(Work item) Print the data that follows exactly.

(Supplied material)
################
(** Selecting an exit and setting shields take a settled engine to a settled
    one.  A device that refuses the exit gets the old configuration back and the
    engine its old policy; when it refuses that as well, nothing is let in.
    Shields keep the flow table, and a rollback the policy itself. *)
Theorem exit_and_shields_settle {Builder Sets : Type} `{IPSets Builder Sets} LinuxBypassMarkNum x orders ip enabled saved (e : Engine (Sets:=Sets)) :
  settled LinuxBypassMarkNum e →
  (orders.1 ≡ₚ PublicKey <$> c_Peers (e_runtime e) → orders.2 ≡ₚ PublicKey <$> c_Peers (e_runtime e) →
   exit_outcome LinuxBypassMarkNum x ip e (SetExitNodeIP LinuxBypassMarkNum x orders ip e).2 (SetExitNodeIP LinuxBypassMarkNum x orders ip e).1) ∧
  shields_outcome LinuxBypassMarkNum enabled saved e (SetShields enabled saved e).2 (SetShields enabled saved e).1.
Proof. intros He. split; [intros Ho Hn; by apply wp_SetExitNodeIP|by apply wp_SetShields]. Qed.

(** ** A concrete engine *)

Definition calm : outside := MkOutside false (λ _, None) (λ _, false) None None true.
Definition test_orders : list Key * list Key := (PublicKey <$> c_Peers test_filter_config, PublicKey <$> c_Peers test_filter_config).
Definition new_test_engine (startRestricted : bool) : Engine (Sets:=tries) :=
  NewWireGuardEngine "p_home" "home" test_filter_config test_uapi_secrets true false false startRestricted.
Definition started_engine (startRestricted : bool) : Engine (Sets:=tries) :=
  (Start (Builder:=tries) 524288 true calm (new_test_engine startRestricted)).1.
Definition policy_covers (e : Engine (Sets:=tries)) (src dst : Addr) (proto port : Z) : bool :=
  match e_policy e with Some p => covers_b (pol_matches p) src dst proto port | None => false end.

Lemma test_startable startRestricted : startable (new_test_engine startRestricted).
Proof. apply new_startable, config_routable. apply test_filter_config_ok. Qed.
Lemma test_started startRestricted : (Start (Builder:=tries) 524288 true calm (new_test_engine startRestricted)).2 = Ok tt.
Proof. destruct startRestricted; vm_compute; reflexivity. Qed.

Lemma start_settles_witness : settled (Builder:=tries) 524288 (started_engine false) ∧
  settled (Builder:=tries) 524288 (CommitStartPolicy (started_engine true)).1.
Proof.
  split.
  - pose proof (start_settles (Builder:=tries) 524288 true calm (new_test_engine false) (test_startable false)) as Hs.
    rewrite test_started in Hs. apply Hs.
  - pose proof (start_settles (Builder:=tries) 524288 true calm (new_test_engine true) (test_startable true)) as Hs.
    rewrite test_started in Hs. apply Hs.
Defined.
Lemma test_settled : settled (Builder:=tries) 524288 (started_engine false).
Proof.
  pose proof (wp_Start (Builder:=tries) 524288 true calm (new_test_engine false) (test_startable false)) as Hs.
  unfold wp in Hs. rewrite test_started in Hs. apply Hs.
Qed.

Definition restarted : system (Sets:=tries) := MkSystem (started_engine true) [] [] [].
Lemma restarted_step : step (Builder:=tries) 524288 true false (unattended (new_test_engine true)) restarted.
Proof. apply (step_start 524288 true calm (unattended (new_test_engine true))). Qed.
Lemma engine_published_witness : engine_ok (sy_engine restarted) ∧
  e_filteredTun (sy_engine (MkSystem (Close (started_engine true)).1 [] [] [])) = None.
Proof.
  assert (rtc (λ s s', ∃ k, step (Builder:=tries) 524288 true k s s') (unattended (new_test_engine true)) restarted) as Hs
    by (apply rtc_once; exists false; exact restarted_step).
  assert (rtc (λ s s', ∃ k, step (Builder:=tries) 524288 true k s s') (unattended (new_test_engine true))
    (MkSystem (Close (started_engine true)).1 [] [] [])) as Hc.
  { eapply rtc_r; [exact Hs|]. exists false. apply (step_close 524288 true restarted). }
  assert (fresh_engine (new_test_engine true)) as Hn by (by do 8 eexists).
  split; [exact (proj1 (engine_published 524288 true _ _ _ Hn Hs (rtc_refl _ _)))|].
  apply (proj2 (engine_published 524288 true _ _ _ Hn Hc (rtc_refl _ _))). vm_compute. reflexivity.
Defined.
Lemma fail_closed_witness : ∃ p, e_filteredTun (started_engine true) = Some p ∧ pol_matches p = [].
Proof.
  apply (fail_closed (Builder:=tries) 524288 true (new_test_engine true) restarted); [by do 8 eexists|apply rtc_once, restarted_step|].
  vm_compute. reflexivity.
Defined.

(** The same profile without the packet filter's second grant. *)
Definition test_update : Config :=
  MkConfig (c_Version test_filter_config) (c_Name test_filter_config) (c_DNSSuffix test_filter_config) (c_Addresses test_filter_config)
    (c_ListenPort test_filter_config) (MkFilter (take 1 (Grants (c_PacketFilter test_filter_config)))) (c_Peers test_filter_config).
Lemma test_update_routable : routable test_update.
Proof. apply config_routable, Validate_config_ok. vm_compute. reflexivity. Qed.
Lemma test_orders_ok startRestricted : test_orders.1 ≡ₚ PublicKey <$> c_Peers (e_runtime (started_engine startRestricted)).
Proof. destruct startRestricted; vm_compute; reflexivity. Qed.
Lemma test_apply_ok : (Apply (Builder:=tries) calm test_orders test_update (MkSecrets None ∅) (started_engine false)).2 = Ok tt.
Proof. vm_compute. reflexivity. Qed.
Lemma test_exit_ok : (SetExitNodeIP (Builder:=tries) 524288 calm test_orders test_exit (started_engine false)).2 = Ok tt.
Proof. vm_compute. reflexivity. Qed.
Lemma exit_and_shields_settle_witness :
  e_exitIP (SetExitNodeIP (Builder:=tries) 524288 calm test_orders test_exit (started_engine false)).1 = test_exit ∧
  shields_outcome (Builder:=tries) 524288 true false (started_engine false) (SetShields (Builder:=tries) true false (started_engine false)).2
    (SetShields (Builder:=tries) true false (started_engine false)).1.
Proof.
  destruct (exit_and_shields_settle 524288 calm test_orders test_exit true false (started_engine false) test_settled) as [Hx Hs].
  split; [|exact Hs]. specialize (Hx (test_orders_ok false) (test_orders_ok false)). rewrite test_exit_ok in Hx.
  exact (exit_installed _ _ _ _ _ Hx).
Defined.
################
(Result for this exercise)
(** Selecting an exit and setting shields take a settled engine to a settled
    one.  A device that refuses the exit gets the old configuration back and the
    engine its old policy; when it refuses that as well, nothing is let in.
    Shields keep the flow table, and a rollback the policy itself. *)
Theorem exit_and_shields_settle {Builder Sets : Type} `{IPSets Builder Sets} LinuxBypassMarkNum x orders ip enabled saved (e : Engine (Sets:=Sets)) :
  settled LinuxBypassMarkNum e →
  (orders.1 ≡ₚ PublicKey <$> c_Peers (e_runtime e) → orders.2 ≡ₚ PublicKey <$> c_Peers (e_runtime e) →
   exit_outcome LinuxBypassMarkNum x ip e (SetExitNodeIP LinuxBypassMarkNum x orders ip e).2 (SetExitNodeIP LinuxBypassMarkNum x orders ip e).1) ∧
  shields_outcome LinuxBypassMarkNum enabled saved e (SetShields enabled saved e).2 (SetShields enabled saved e).1.
Proof. intros He. split; [intros Ho Hn; by apply wp_SetExitNodeIP|by apply wp_SetShields]. Qed.

(** ** A concrete engine *)

Definition calm : outside := MkOutside false (λ _, None) (λ _, false) None None true.
Definition test_orders : list Key * list Key := (PublicKey <$> c_Peers test_filter_config, PublicKey <$> c_Peers test_filter_config).
Definition new_test_engine (startRestricted : bool) : Engine (Sets:=tries) :=
  NewWireGuardEngine "p_home" "home" test_filter_config test_uapi_secrets true false false startRestricted.
Definition started_engine (startRestricted : bool) : Engine (Sets:=tries) :=
  (Start (Builder:=tries) 524288 true calm (new_test_engine startRestricted)).1.
Definition policy_covers (e : Engine (Sets:=tries)) (src dst : Addr) (proto port : Z) : bool :=
  match e_policy e with Some p => covers_b (pol_matches p) src dst proto port | None => false end.

Lemma test_startable startRestricted : startable (new_test_engine startRestricted).
Proof. apply new_startable, config_routable. apply test_filter_config_ok. Qed.
Lemma test_started startRestricted : (Start (Builder:=tries) 524288 true calm (new_test_engine startRestricted)).2 = Ok tt.
Proof. destruct startRestricted; vm_compute; reflexivity. Qed.

Lemma start_settles_witness : settled (Builder:=tries) 524288 (started_engine false) ∧
  settled (Builder:=tries) 524288 (CommitStartPolicy (started_engine true)).1.
Proof.
  split.
  - pose proof (start_settles (Builder:=tries) 524288 true calm (new_test_engine false) (test_startable false)) as Hs.
    rewrite test_started in Hs. apply Hs.
  - pose proof (start_settles (Builder:=tries) 524288 true calm (new_test_engine true) (test_startable true)) as Hs.
    rewrite test_started in Hs. apply Hs.
Defined.
Lemma test_settled : settled (Builder:=tries) 524288 (started_engine false).
Proof.
  pose proof (wp_Start (Builder:=tries) 524288 true calm (new_test_engine false) (test_startable false)) as Hs.
  unfold wp in Hs. rewrite test_started in Hs. apply Hs.
Qed.

Definition restarted : system (Sets:=tries) := MkSystem (started_engine true) [] [] [].
Lemma restarted_step : step (Builder:=tries) 524288 true false (unattended (new_test_engine true)) restarted.
Proof. apply (step_start 524288 true calm (unattended (new_test_engine true))). Qed.
Lemma engine_published_witness : engine_ok (sy_engine restarted) ∧
  e_filteredTun (sy_engine (MkSystem (Close (started_engine true)).1 [] [] [])) = None.
Proof.
  assert (rtc (λ s s', ∃ k, step (Builder:=tries) 524288 true k s s') (unattended (new_test_engine true)) restarted) as Hs
    by (apply rtc_once; exists false; exact restarted_step).
  assert (rtc (λ s s', ∃ k, step (Builder:=tries) 524288 true k s s') (unattended (new_test_engine true))
    (MkSystem (Close (started_engine true)).1 [] [] [])) as Hc.
  { eapply rtc_r; [exact Hs|]. exists false. apply (step_close 524288 true restarted). }
  assert (fresh_engine (new_test_engine true)) as Hn by (by do 8 eexists).
  split; [exact (proj1 (engine_published 524288 true _ _ _ Hn Hs (rtc_refl _ _)))|].
  apply (proj2 (engine_published 524288 true _ _ _ Hn Hc (rtc_refl _ _))). vm_compute. reflexivity.
Defined.
Lemma fail_closed_witness : ∃ p, e_filteredTun (started_engine true) = Some p ∧ pol_matches p = [].
Proof.
  apply (fail_closed (Builder:=tries) 524288 true (new_test_engine true) restarted); [by do 8 eexists|apply rtc_once, restarted_step|].
  vm_compute. reflexivity.
Defined.

(** The same profile without the packet filter's second grant. *)
Definition test_update : Config :=
  MkConfig (c_Version test_filter_config) (c_Name test_filter_config) (c_DNSSuffix test_filter_config) (c_Addresses test_filter_config)
    (c_ListenPort test_filter_config) (MkFilter (take 1 (Grants (c_PacketFilter test_filter_config)))) (c_Peers test_filter_config).
Lemma test_update_routable : routable test_update.
Proof. apply config_routable, Validate_config_ok. vm_compute. reflexivity. Qed.
Lemma test_orders_ok startRestricted : test_orders.1 ≡ₚ PublicKey <$> c_Peers (e_runtime (started_engine startRestricted)).
Proof. destruct startRestricted; vm_compute; reflexivity. Qed.
Lemma test_apply_ok : (Apply (Builder:=tries) calm test_orders test_update (MkSecrets None ∅) (started_engine false)).2 = Ok tt.
Proof. vm_compute. reflexivity. Qed.
Lemma test_exit_ok : (SetExitNodeIP (Builder:=tries) 524288 calm test_orders test_exit (started_engine false)).2 = Ok tt.
Proof. vm_compute. reflexivity. Qed.
Lemma exit_and_shields_settle_witness :
  e_exitIP (SetExitNodeIP (Builder:=tries) 524288 calm test_orders test_exit (started_engine false)).1 = test_exit ∧
  shields_outcome (Builder:=tries) 524288 true false (started_engine false) (SetShields (Builder:=tries) true false (started_engine false)).2
    (SetShields (Builder:=tries) true false (started_engine false)).1.
Proof.
  destruct (exit_and_shields_settle 524288 calm test_orders test_exit true false (started_engine false) test_settled) as [Hx Hs].
  split; [|exact Hs]. specialize (Hx (test_orders_ok false) (test_orders_ok false)). rewrite test_exit_ok in Hx.
  exact (exit_installed _ _ _ _ _ Hx).
Defined.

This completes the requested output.